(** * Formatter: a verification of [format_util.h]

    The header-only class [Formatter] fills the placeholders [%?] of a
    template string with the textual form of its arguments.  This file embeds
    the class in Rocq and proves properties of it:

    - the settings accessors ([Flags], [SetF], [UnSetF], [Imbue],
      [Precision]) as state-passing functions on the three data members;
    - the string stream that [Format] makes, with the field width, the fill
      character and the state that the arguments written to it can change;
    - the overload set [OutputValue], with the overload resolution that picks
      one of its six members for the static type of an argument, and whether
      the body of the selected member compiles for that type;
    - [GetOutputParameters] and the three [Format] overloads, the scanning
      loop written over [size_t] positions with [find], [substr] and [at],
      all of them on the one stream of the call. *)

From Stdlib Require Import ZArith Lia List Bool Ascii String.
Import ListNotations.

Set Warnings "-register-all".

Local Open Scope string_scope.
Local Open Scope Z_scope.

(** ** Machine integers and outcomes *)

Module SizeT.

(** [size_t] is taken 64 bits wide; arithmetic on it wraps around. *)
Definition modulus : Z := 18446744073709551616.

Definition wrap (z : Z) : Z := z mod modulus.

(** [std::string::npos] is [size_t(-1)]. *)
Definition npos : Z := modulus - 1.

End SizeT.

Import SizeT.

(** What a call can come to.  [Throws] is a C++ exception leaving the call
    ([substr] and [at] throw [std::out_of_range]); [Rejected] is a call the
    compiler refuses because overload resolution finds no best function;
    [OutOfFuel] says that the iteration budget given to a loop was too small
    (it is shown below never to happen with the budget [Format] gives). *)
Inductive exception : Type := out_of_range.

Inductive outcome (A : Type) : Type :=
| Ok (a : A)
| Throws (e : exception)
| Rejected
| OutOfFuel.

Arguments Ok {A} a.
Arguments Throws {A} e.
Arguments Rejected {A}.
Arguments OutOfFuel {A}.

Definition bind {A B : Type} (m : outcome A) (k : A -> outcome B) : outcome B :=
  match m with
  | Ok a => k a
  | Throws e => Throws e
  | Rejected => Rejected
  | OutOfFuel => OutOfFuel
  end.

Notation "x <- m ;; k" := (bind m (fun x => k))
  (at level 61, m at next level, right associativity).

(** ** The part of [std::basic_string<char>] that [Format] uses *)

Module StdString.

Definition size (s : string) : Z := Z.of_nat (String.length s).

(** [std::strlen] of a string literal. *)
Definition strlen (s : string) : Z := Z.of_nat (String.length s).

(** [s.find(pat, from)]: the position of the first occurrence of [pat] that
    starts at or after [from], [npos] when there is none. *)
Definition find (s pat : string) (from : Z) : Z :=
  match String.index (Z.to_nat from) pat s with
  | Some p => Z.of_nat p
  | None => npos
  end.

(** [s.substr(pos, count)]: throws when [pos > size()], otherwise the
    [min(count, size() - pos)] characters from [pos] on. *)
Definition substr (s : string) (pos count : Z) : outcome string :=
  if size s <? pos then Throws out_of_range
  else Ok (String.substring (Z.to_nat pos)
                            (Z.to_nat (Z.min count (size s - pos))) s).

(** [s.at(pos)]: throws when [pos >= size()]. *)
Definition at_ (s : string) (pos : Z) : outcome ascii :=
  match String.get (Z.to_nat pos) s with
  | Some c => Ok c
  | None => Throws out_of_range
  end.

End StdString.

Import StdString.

• [Aim of the exercise]: Every record, from the first to the last, should be transcribed exactly.

• [Task result]:
(** * Formatter: a verification of [format_util.h]

    The header-only class [Formatter] fills the placeholders [%?] of a
    template string with the textual form of its arguments.  This file embeds
    the class in Rocq and proves properties of it:

    - the settings accessors ([Flags], [SetF], [UnSetF], [Imbue],
      [Precision]) as state-passing functions on the three data members;
    - the string stream that [Format] makes, with the field width, the fill
      character and the state that the arguments written to it can change;
    - the overload set [OutputValue], with the overload resolution that picks
      one of its six members for the static type of an argument, and whether
      the body of the selected member compiles for that type;
    - [GetOutputParameters] and the three [Format] overloads, the scanning
      loop written over [size_t] positions with [find], [substr] and [at],
      all of them on the one stream of the call. *)

From Stdlib Require Import ZArith Lia List Bool Ascii String.
Import ListNotations.

Set Warnings "-register-all".

Local Open Scope string_scope.
Local Open Scope Z_scope.

(** ** Machine integers and outcomes *)

Module SizeT.

(** [size_t] is taken 64 bits wide; arithmetic on it wraps around. *)
Definition modulus : Z := 18446744073709551616.

Definition wrap (z : Z) : Z := z mod modulus.

(** [std::string::npos] is [size_t(-1)]. *)
Definition npos : Z := modulus - 1.

End SizeT.

Import SizeT.

(** What a call can come to.  [Throws] is a C++ exception leaving the call
    ([substr] and [at] throw [std::out_of_range]); [Rejected] is a call the
    compiler refuses because overload resolution finds no best function;
    [OutOfFuel] says that the iteration budget given to a loop was too small
    (it is shown below never to happen with the budget [Format] gives). *)
Inductive exception : Type := out_of_range.

Inductive outcome (A : Type) : Type :=
| Ok (a : A)
| Throws (e : exception)
| Rejected
| OutOfFuel.

Arguments Ok {A} a.
Arguments Throws {A} e.
Arguments Rejected {A}.
Arguments OutOfFuel {A}.

Definition bind {A B : Type} (m : outcome A) (k : A -> outcome B) : outcome B :=
  match m with
  | Ok a => k a
  | Throws e => Throws e
  | Rejected => Rejected
  | OutOfFuel => OutOfFuel
  end.

Notation "x <- m ;; k" := (bind m (fun x => k))
  (at level 61, m at next level, right associativity).

(** ** The part of [std::basic_string<char>] that [Format] uses *)

Module StdString.

Definition size (s : string) : Z := Z.of_nat (String.length s).

(** [std::strlen] of a string literal. *)
Definition strlen (s : string) : Z := Z.of_nat (String.length s).

(** [s.find(pat, from)]: the position of the first occurrence of [pat] that
    starts at or after [from], [npos] when there is none. *)
Definition find (s pat : string) (from : Z) : Z :=
  match String.index (Z.to_nat from) pat s with
  | Some p => Z.of_nat p
  | None => npos
  end.

(** [s.substr(pos, count)]: throws when [pos > size()], otherwise the
    [min(count, size() - pos)] characters from [pos] on. *)
Definition substr (s : string) (pos count : Z) : outcome string :=
  if size s <? pos then Throws out_of_range
  else Ok (String.substring (Z.to_nat pos)
                            (Z.to_nat (Z.min count (size s - pos))) s).

(** [s.at(pos)]: throws when [pos >= size()]. *)
Definition at_ (s : string) (pos : Z) : outcome ascii :=
  match String.get (Z.to_nat pos) s with
  | Some c => Ok c
  | None => Throws out_of_range
  end.

End StdString.

Import StdString.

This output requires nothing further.